• [What to work on]: Only a number is wanted here: how many lines in the entries below contain the word "true".

• [Exercise material]:
(* ===== verification/Slots.v ===== *)
(** * Ordered pointer arrays

    [SessionRuleList] (plugins/policy/renderer/vpptcp/cache/cache_impl.go) and
    [ContivRuleLists] (plugins/policy/renderer/acl/cache/cache_impl.go) both keep
    a slice of pointers together with the number of used slots: the used slots
    come first, the rest are nil. This file has the slice manipulation the two
    share (insertion and removal at an index), the abstraction to a plain list,
    and binary search over an ordered array. *)

From S2P Require Import Prelude.
From Stdlib Require Import ZArith Lia.
From stdpp Require Import prelude gmap strings list sorting.

(** [Compare(..) <= 0] *)
Definition le0 (c : comparison) : bool :=
  match c with Gt => false | _ => true end.

(** The insertion sequence: grow the slice by one nil when it is full, move the
    bigger items to the right, store the new one. *)
Definition slots_insert {A} (n : nat) (slots : list (option A)) (idx : nat) (x : A) :
    list (option A) :=
  let slots := if n =? length slots then slots ++ [None] else slots in
  let slots := if idx <? n then slice_move slots (idx + 1) idx else slots in
  <[idx := Some x]> slots.

(** The removal sequence: move the bigger items to the left, clear the last
    used slot. *)
Definition slots_remove {A} (n : nat) (slots : list (option A)) (idx : nat) :
    list (option A) :=
  let slots := if idx <? n - 1 then slice_move slots idx (idx + 1) else slots in
  <[n - 1 := None]> slots.

(** The array stands for the list [l]. *)
Definition slots_repr {A} (n : nat) (slots : list (option A)) (l : list A) : Prop :=
  n = length l ∧ ∃ k, slots = (Some <$> l) ++ replicate k None.

(** ** Lemmas *)

Section slots.
Context {A : Type}.
Implicit Types (l : list A) (slots : list (option A)).

Lemma slots_repr_nil : slots_repr 0 ([] : list (option A)) [].
Proof. split; [done|by exists 0]. Qed.

Lemma slots_repr_deref n slots l i : slots_repr n slots l → i < n → deref slots i = l !! i.
Proof.
  intros [-> [k ->]] Hi. unfold deref.
  rewrite lookup_app_l by (by rewrite length_fmap). rewrite list_lookup_fmap.
  by destruct (l !! i).
Qed.

Lemma slots_repr_unique n slots l l' : slots_repr n slots l → slots_repr n slots l' → l = l'.
Proof.
  intros Hl Hl'. apply list_eq. intros i.
  destruct (decide (i < n)) as [Hi|Hi].
  - by rewrite <-(slots_repr_deref n slots l), <-(slots_repr_deref n slots l').
  - destruct Hl as [? _], Hl' as [? _]. rewrite !lookup_ge_None_2; [done|lia..].
Qed.

Lemma slots_insert_length n (slots : list (option A)) idx x :
  length (slots_insert n slots idx x) = (if n =? length slots then S (length slots) else length slots).
Proof.
  unfold slots_insert. rewrite length_insert.
  set (s := if n =? length slots then slots ++ [None] else slots).
  assert (length s = if n =? length slots then S (length slots) else length slots) as <-.
  { subst s. destruct (n =? length slots); [rewrite length_app; simpl; lia|done]. }
  destruct (idx <? n); [|done]. unfold slice_move.
  rewrite !length_app, !length_take, !length_drop. lia.
Qed.

Lemma slots_repr_length n (slots : list (option A)) l : slots_repr n slots l → n ≤ length slots.
Proof. intros [-> [k ->]]. rewrite length_app, length_fmap. lia. Qed.

Lemma slice_shift_right {B} (a r : list B) y i :
  length a = i → r ≠ [] →
  <[i := y]> (slice_move (a ++ r) (i + 1) i) = a ++ y :: take (length r - 1) r.
Proof.
  intros <- Hr. destruct r as [|z r]; [done|]. unfold slice_move.
  rewrite length_app. simpl length.
  replace ((length a + S (length r) - (length a + 1)) `min` (length a + S (length r) - length a))
    with (length r) by lia.
  rewrite (drop_ge _ (length a + 1 + length r)) by (rewrite length_app; simpl; lia).
  rewrite drop_app_length, app_nil_r, take_app_add. simpl.
  rewrite <-app_assoc. simpl.
  rewrite insert_app_r_alt, Nat.sub_diag by lia. simpl. do 2 f_equal. f_equal. lia.
Qed.

Lemma slice_shift_left {B} (a r : list B) z i :
  length a = i →
  slice_move (a ++ z :: r) i (i + 1) = a ++ r ++ drop (length r) (z :: r).
Proof.
  intros <-. unfold slice_move. rewrite length_app. simpl length.
  replace ((length a + S (length r) - length a) `min` (length a + S (length r) - (length a + 1)))
    with (length r) by lia.
  rewrite take_app_length. do 2 f_equal.
  - rewrite drop_app_add. simpl. apply firstn_all.
  - by rewrite drop_app_add.
Qed.

Lemma drop_length_singleton {B} (l : list B) n : length l = S n → ∃ z, drop n l = [z].
Proof.
  intros Hl. destruct (drop n l) as [|z [|? ?]] eqn:E; apply (f_equal length) in E;
    rewrite length_drop in E; simpl in E; [lia|by exists z|lia].
Qed.

Lemma replicate_None_snoc k : replicate k (@None A) ++ [None] = replicate (S k) None.
Proof. induction k as [|k IH]; simpl; [done|by rewrite IH]. Qed.

Lemma slots_insert_repr n slots l idx x :
  slots_repr n slots l → idx ≤ n →
  slots_repr (S n) (slots_insert n slots idx x) (take idx l ++ x :: drop idx l).
Proof.
  intros [-> [k Hs]] Hidx. split.
  { rewrite length_app. simpl. rewrite length_take, length_drop. lia. }
  unfold slots_insert.
  assert (∃ k', (if length l =? length slots then slots ++ [None] else slots) =
    (Some <$> l) ++ replicate (S k') None) as [k' ->].
  { subst slots. rewrite length_app, length_fmap, length_replicate.
    destruct (Nat.eqb_spec (length l) (length l + k)).
    - exists k. by rewrite <-app_assoc, replicate_None_snoc.
    - destruct k as [|k']; [lia|]. by exists k'. }
  exists k'. rewrite <-(take_drop idx l) at 2. rewrite !fmap_app, <-!app_assoc. simpl.
  assert (length (Some <$> take idx l) = idx) as Hlen by (rewrite length_fmap, length_take; lia).
  destruct (Nat.ltb_spec idx (length l)) as [Hlt|Hge].
  - rewrite slice_shift_right; [|done|].
    + do 2 f_equal. change (None :: replicate k' None) with (replicate (S k') (@None A)).
      rewrite <-replicate_None_snoc, app_assoc, length_app. simpl.
      rewrite take_app_length'; [done|lia].
    + intros [_ ?]%app_nil. done.
  - rewrite drop_ge by lia. simpl. rewrite (take_ge l idx) in * by lia.
    rewrite insert_app_r_alt by lia. by rewrite Hlen, Nat.sub_diag.
Qed.

Lemma slots_remove_repr n slots l idx :
  slots_repr n slots l → idx < n →
  slots_repr (n - 1) (slots_remove n slots idx) (take idx l ++ drop (S idx) l).
Proof.
  intros [-> [k Hs]] Hidx. split.
  { rewrite length_app, length_take, length_drop. lia. }
  exists (S k). unfold slots_remove.
  destruct (lookup_lt_is_Some_2 l idx Hidx) as [z Hz].
  assert (length (Some <$> take idx l) = idx) as Hlen by (rewrite length_fmap, length_take; lia).
  assert (slots = (Some <$> take idx l) ++ Some z :: (Some <$> drop (S idx) l) ++ replicate k None) as ->.
  { rewrite Hs. rewrite <-(take_drop_middle l idx z Hz) at 1.
    by rewrite fmap_app, <-app_assoc. }
  set (b := drop (S idx) l) in *. assert (length b = length l - S idx) as Hb by apply length_drop.
  destruct (Nat.ltb_spec idx (length l - 1)) as [Hlt|Hge].
  - rewrite slice_shift_left by done. rewrite fmap_app, <-!app_assoc.
    rewrite insert_app_r_alt by lia. rewrite Hlen. f_equal.
    rewrite insert_app_r_alt by (rewrite length_fmap; lia). rewrite length_fmap, Hb.
    replace (length l - 1 - idx - (length l - S idx)) with 0 by lia. f_equal.
    rewrite length_app, length_fmap, length_replicate. destruct k as [|k].
    + simpl. rewrite Nat.add_0_r, app_nil_r.
      destruct (drop_length_singleton (Some z :: (Some <$> b)) (length b)) as [o ->]; [|done].
      simpl. by rewrite length_fmap.
    + rewrite <-(replicate_None_snoc k), app_assoc, app_comm_cons, drop_app_length'.
      * by rewrite replicate_None_snoc, replicate_None_snoc.
      * simpl. rewrite length_app, length_fmap, length_replicate. lia.
  - assert (b = []) as -> by (apply nil_length_inv; lia). simpl.
    rewrite app_nil_r. rewrite insert_app_r_alt by lia. rewrite Hlen.
    replace (length l - 1 - idx) with 0 by lia. done.
Qed.
End slots.

(** ** Binary search in an ordered array *)

Section ordered.
Context {K : Type} (ck : K → K → comparison) `{!TotalCompare ck}.

Definition key_lt : relation K := λ a b, ck a b = Lt.

#[local] Instance key_lt_trans : Transitive key_lt.
Proof. intros a b c. apply (cmp_trans ck). Qed.

(** The index that [lookupIdxBy...] returns splits the keys at [x]. *)
Lemma search_sorted (x : K) (ks : list K) (f : nat → option bool) :
  StronglySorted key_lt ks →
  (∀ i k, ks !! i = Some k → f i = Some (le0 (ck x k))) →
  ∃ r, sort_Search (length ks) f = Some r ∧ r ≤ length ks ∧
    Forall (λ k, key_lt k x) (take r ks) ∧ Forall (λ k, le0 (ck x k) = true) (drop r ks).
Proof.
  intros Hs Hf.
  set (g := λ i, match ks !! i with Some k => le0 (ck x k) | None => false end).
  destruct (sort_Search_spec f g (length ks)) as (r & Hr & Hle & Hlo & Hhi).
  - intros i [k Hk]%lookup_lt_is_Some. unfold g. rewrite Hk. by apply Hf.
  - intros i j Hij Hj. unfold g.
    destruct (lookup_lt_is_Some_2 ks i) as [ki Hi]; [lia|].
    destruct (lookup_lt_is_Some_2 ks j Hj) as [kj Hj']. rewrite Hi, Hj'.
    destruct (decide (i = j)) as [->|]; [by simplify_eq|].
    assert (ck ki kj = Lt) as Hlt.
    { rewrite <-(take_drop j ks) in Hs. apply (StronglySorted_app_1_elem_of _ _ _ ki kj) in Hs; [done|..].
      - apply list_elem_of_lookup. exists i. rewrite lookup_take_lt; [done|lia].
      - apply list_elem_of_lookup. exists 0. by rewrite lookup_drop, Nat.add_0_r. }
    destruct (ck x ki) eqn:E; [| |done]; intros _.
    + apply (cmp_eq ck) in E as ->. by rewrite Hlt.
    + by rewrite (cmp_trans ck x ki kj).
  - exists r. split_and!; [done..| |].
    + apply Forall_lookup. intros i k [Hi Hir]%lookup_take_Some. specialize (Hlo i Hir).
      unfold g in Hlo. rewrite Hi in Hlo. unfold key_lt. rewrite (cmp_lt_gt ck).
      by destruct (ck x k).
    + apply Forall_lookup. intros i k. rewrite lookup_drop. intros Hi.
      specialize (Hhi (r + i)). unfold g in Hhi. rewrite Hi in Hhi.
      apply Hhi; [lia|]. by eapply lookup_lt_Some.
Qed.

(** The element found at that index is [x] exactly when [x] is present. *)
Lemma search_sorted_found (x : K) (ks : list K) r :
  StronglySorted key_lt ks → Forall (λ k, key_lt k x) (take r ks) →
  Forall (λ k, le0 (ck x k) = true) (drop r ks) →
  x ∈ ks → ks !! r = Some x.
Proof.
  intros Hs Hlo Hhi Hx. rewrite <-(take_drop r ks) in Hs, Hx.
  apply elem_of_app in Hx as [Hx|Hx].
  { rewrite Forall_forall in Hlo. by apply Hlo, cmp_lt_irrefl in Hx. }
  rewrite <-(Nat.add_0_r r), <-lookup_drop.
  destruct (drop r ks) as [|k ks'] eqn:E; [by apply not_elem_of_nil in Hx|].
  apply elem_of_cons in Hx as [->|Hx]; [done|].
  apply StronglySorted_app_1_r, StronglySorted_cons in Hs as [Hk _].
  rewrite Forall_forall in Hk. specialize (Hk _ Hx). unfold key_lt in Hk.
  apply Forall_cons in Hhi as [Hhi _]. by rewrite (cmp_lt_gt ck) in Hk; rewrite Hk in Hhi.
Qed.

(** Inserting [x] at that index keeps the order when [x] is new. *)
Lemma search_sorted_insert (x : K) (ks : list K) r :
  StronglySorted key_lt ks → Forall (λ k, key_lt k x) (take r ks) →
  Forall (λ k, le0 (ck x k) = true) (drop r ks) →
  x ∉ ks → StronglySorted key_lt (take r ks ++ x :: drop r ks).
Proof.
  intros Hs Hlo Hhi Hx. rewrite <-(take_drop r ks) in Hs, Hx.
  apply StronglySorted_app in Hs as (Hlt & Hs1 & Hs2).
  rewrite Forall_forall in Hlo, Hhi.
  assert (∀ k, k ∈ drop r ks → key_lt x k) as Hgt.
  { intros k Hk. specialize (Hhi k Hk). unfold key_lt.
    destruct (ck x k) eqn:E; [|done|done].
    apply (cmp_eq ck) in E as ->. set_solver. }
  apply StronglySorted_app. split_and!; [|done|].
  - intros a b Ha [->|Hb]%elem_of_cons; auto.
  - constructor; [done|]. by apply Forall_forall.
Qed.

(** Cutting an element out keeps the order. *)
Lemma StronglySorted_cut (ks : list K) i :
  StronglySorted key_lt ks → StronglySorted key_lt (take i ks ++ drop (S i) ks).
Proof.
  intros Hs. apply StronglySorted_app.
  rewrite <-(take_drop i ks) in Hs. apply StronglySorted_app in Hs as (Hlt & H1 & H2).
  assert (drop (S i) ks = drop 1 (drop i ks)) as -> by (rewrite drop_drop; f_equal; lia).
  split_and!; [|done|].
  - intros a b Ha Hb. apply Hlt; [done|]. destruct (drop i ks); [done|]. by right.
  - destruct H2; [constructor|done].
Qed.

(** An ordered array has no repetitions. *)
Lemma sorted_NoDup (ks : list K) : StronglySorted key_lt ks → NoDup ks.
Proof.
  induction 1 as [|k ks _ IH Hk]; constructor; [|done].
  rewrite Forall_forall in Hk. intros ?%Hk. by eapply cmp_lt_irrefl.
Qed.

(** Equal sets of keys give equal arrays. *)
Lemma sorted_unique (ks ks' : list K) :
  StronglySorted key_lt ks → StronglySorted key_lt ks' →
  (∀ k, k ∈ ks ↔ k ∈ ks') → ks = ks'.
Proof.
  intros Hs Hs' Heq. apply (StronglySorted_unique_strong key_lt); [|done..|].
  - intros a b _ _ H1 H2. exfalso. apply (cmp_lt_irrefl ck a). by eapply (cmp_trans ck).
  - apply NoDup_Permutation; [by apply sorted_NoDup..|done].
Qed.
End ordered.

• [Solution]: 4